Vertical Federated Learning: Concepts, Advances and Challenges

Liu, Yang, Kang, Yan, Zou, Tianyuan, Pu, Yanhong, He, Yuanqin, Ye, Xiaozhou, Ouyang, Ye, Zhang, Ya-Qin, Yang, Qiang

arXiv.org Artificial Intelligence 

Federated Learning (FL) [1] is a novel machine learning paradigm where multiple parties collaboratively build machine learning models without centralizing their data. The concept of FL was first proposed by Google in 2016 [2] to describe a cross-device scenario where millions of mobile devices are coordinated by a central server while local data are not transferred. This concept is soon extended to a cross-silo collaboration scenario among organizations [3], where a small number of reliable organizations join a federation to train a machine learning model. In [3], FL is, for the first time, categorized into three categories based on how data is partitioned in the sample and feature space: Horizontal Federated Learning (HFL), Vertical Federated Learning (VFL) and Federated Transfer Learning (FTL) (See Figure 1). HFL refers to the FL setting where participants share the same feature space while holding different samples.

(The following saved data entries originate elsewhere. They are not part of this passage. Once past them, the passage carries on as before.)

(** * node-servant [config control-plane]: patching the static-pod manifests

    A shallow embedding of [pkg/node-servant/config/control-plane.go]:
    the runner factory ([NewControlPlaneRunner], [newStaticPodRunner]) and
    the patch engine ([staticPodRunner.Do]), over an abstract file-system
    accessor ([fileutil]) whose calls are recorded in a trace. *)

From Stdlib Require Import String Ascii ZArith Bool.
From stdpp Require Import base list strings gmap.

Local Open Scope Z_scope.

(** ** Go's [strings] package, on byte strings *)

Module strings.

(** [strings.Index(s, substr)]: index of the first occurrence of
    [substr] in [s], or [-1]. *)
Fixpoint Index (s substr : string) : Z :=
  if String.prefix substr s then 0
  else match s with
       | EmptyString => -1
       | String _ s' =>
           let i := Index s' substr in
           if i <? 0 then -1 else i + 1
       end.

(** [strings.Contains(s, substr)] is [Index(s, substr) >= 0]. *)
Definition Contains (s substr : string) : bool := 0 <=? Index s substr.

End strings.

(** Go slice expressions [s[:n]] and [s[n:]] on strings.  Go panics when
    [n] is out of range; the one call site stays in range
    (see [insertPoint_in_range]). *)
Fixpoint slice_to (s : string) (n : nat) {struct n} : string :=
  match n, s with
  | S n', String c s' => String c (slice_to s' n')
  | _, _ => EmptyString
  end.

Fixpoint slice_from (s : string) (n : nat) {struct n} : string :=
  match n, s with
  | S n', String _ s' => slice_from s' n'
  | _, _ => s
  end.

(** ** The part of [v1.Pod] the runner reads and writes *)

Record Container := mkContainer {
  Name : string;
  Image : string;
  Command : list string;
  Args : list string
}.

Record PodSpec := mkPodSpec {
  Containers : list Container;
  DNSPolicy : string;
  HostNetwork : bool
}.

Record Pod := mkPod {
  PodName : string;
  Spec : PodSpec
}.

(** [v1.DNSClusterFirstWithHostNet] *)
Definition DNSClusterFirstWithHostNet : string := "ClusterFirstWithHostNet".

(** A decoded [runtime.Object]: a pointer to a [v1.Pod], or an object of
    another kind, for which the type assertion to a pod pointer fails. *)
Inductive Object :=
| PodObject (p : Pod)
| OtherObject (kind : string).

Definition set_Command (c : Container) (cmd : list string) : Container :=
  {| Name := Name c; Image := Image c; Command := cmd; Args := Args c |}.

Definition set_Containers (p : Pod) (cs : list Container) : Pod :=
  {| PodName := PodName p;
     Spec := {| Containers := cs;
                DNSPolicy := DNSPolicy (Spec p);
                HostNetwork := HostNetwork (Spec p) |} |}.

Definition set_DNSPolicy (p : Pod) (d : string) : Pod :=
  {| PodName := PodName p;
     Spec := {| Containers := Containers (Spec p);
                DNSPolicy := d;
                HostNetwork := HostNetwork (Spec p) |} |}.

(** ** The transformations of [staticPodRunner.Do] *)

Definition kubeletPreferredAddressTypes : string :=
  "kubelet-preferred-address-types=".
Definition controllersFlag : string := "--controllers=".
Definition nodelifecycleToken : string := "-nodelifecycle,".

(** Lines 87-94, one container of the kube-apiserver pod: scan the command
    from index 0; at the first argument containing
    [kubelet-preferred-address-types=], drop it
    ([append(Command[:j], Command[j+1:]...)]), set the flag and [break]. *)
Fixpoint removeAddressTypes (cmd : list string) (updated : bool)
  : list string * bool :=
  match cmd with
  | [] => ([], updated)
  | arg :: rest =>
      if strings.Contains arg kubeletPreferredAddressTypes
      then (rest, true)
      else let '(rest', u) := removeAddressTypes rest updated in
           (arg :: rest', u)
  end.

(** Lines 86-95: the loop over the containers, threading [kasPodUpdated]. *)
Fixpoint removeAddressTypesAll (cs : list Container) (updated : bool)
  : list Container * bool :=
  match cs with
  | [] => ([], updated)
  | c :: cs' =>
      let '(cmd, u) := removeAddressTypes (Command c) updated in
      let '(cs'', u') := removeAddressTypesAll cs' u in
      (set_Command c cmd :: cs'', u')
  end.

(** Lines 99-102: normalise the DNS policy. *)
Definition setDNSPolicy (p : Pod) (updated : bool) : Pod * bool :=
  if negb (String.eqb (DNSPolicy (Spec p)) DNSClusterFirstWithHostNet)
  then (set_DNSPolicy p DNSClusterFirstWithHostNet, true)
  else (p, updated).

(** Lines 72 and 84-102: what [Do] does to the kube-apiserver pod;
    [kasPodUpdated] starts as [false]. *)
Definition patchKAS (p : Pod) : Pod * bool :=
  let '(cs, u) := removeAddressTypesAll (Containers (Spec p)) false in
  setDNSPolicy (set_Containers p cs) u.

(** Lines 120-121: insert [-nodelifecycle,] after the first [=]. *)
Definition insertNodelifecycle (arg : string) : string :=
  let insertPoint := strings.Index arg "=" + 1 in
  slice_to arg (Z.to_nat insertPoint) +:+ nodelifecycleToken
    +:+ slice_from arg (Z.to_nat insertPoint).

(** Lines 116-126, one container of the kube-controller-manager pod: the
    [break] is inside the inner [if], so an argument that already holds
    the token does not end the scan. *)
Fixpoint disableNodeLifecycle (cmd : list string) (updated : bool)
  : list string * bool :=
  match cmd with
  | [] => ([], updated)
  | arg :: rest =>
      if strings.Contains arg controllersFlag then
        if negb (strings.Contains arg nodelifecycleToken)
        then (insertNodelifecycle arg :: rest, true)
        else let '(rest', u) := disableNodeLifecycle rest updated in
             (arg :: rest', u)
      else let '(rest', u) := disableNodeLifecycle rest updated in
           (arg :: rest', u)
  end.

(** Lines 115-127: the loop over the containers, threading
    [kcmPodUpdated]. *)
Fixpoint disableNodeLifecycleAll (cs : list Container) (updated : bool)
  : list Container * bool :=
  match cs with
  | [] => ([], updated)
  | c :: cs' =>
      let '(cmd, u) := disableNodeLifecycle (Command c) updated in
      let '(cs'', u') := disableNodeLifecycleAll cs' u in
      (set_Command c cmd :: cs'', u')
  end.

(** Lines 73 and 114-127: what [Do] does to the kube-controller-manager
    pod; [kcmPodUpdated] starts as [false]. *)
Definition patchKCM (p : Pod) : Pod * bool :=
  let '(cs, u) := disableNodeLifecycleAll (Containers (Spec p)) false in
  (set_Containers p cs, u).

(** The number of arguments of a command that contain [flag]. *)
Definition matching (flag : string) (cmd : list string) : nat :=
  length (List.filter (fun arg => strings.Contains arg flag) cmd).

For example, Google uses HFL to allow mobile phone users to use their dataset to collaboratively train a next-word prediction model [2]. VFL refers to the FL setting where datasets share the same samples/users while holding different features. For example, Webank uses VFL to collaborate with an invoice agency to build financial risk models for their enterprise customers [4].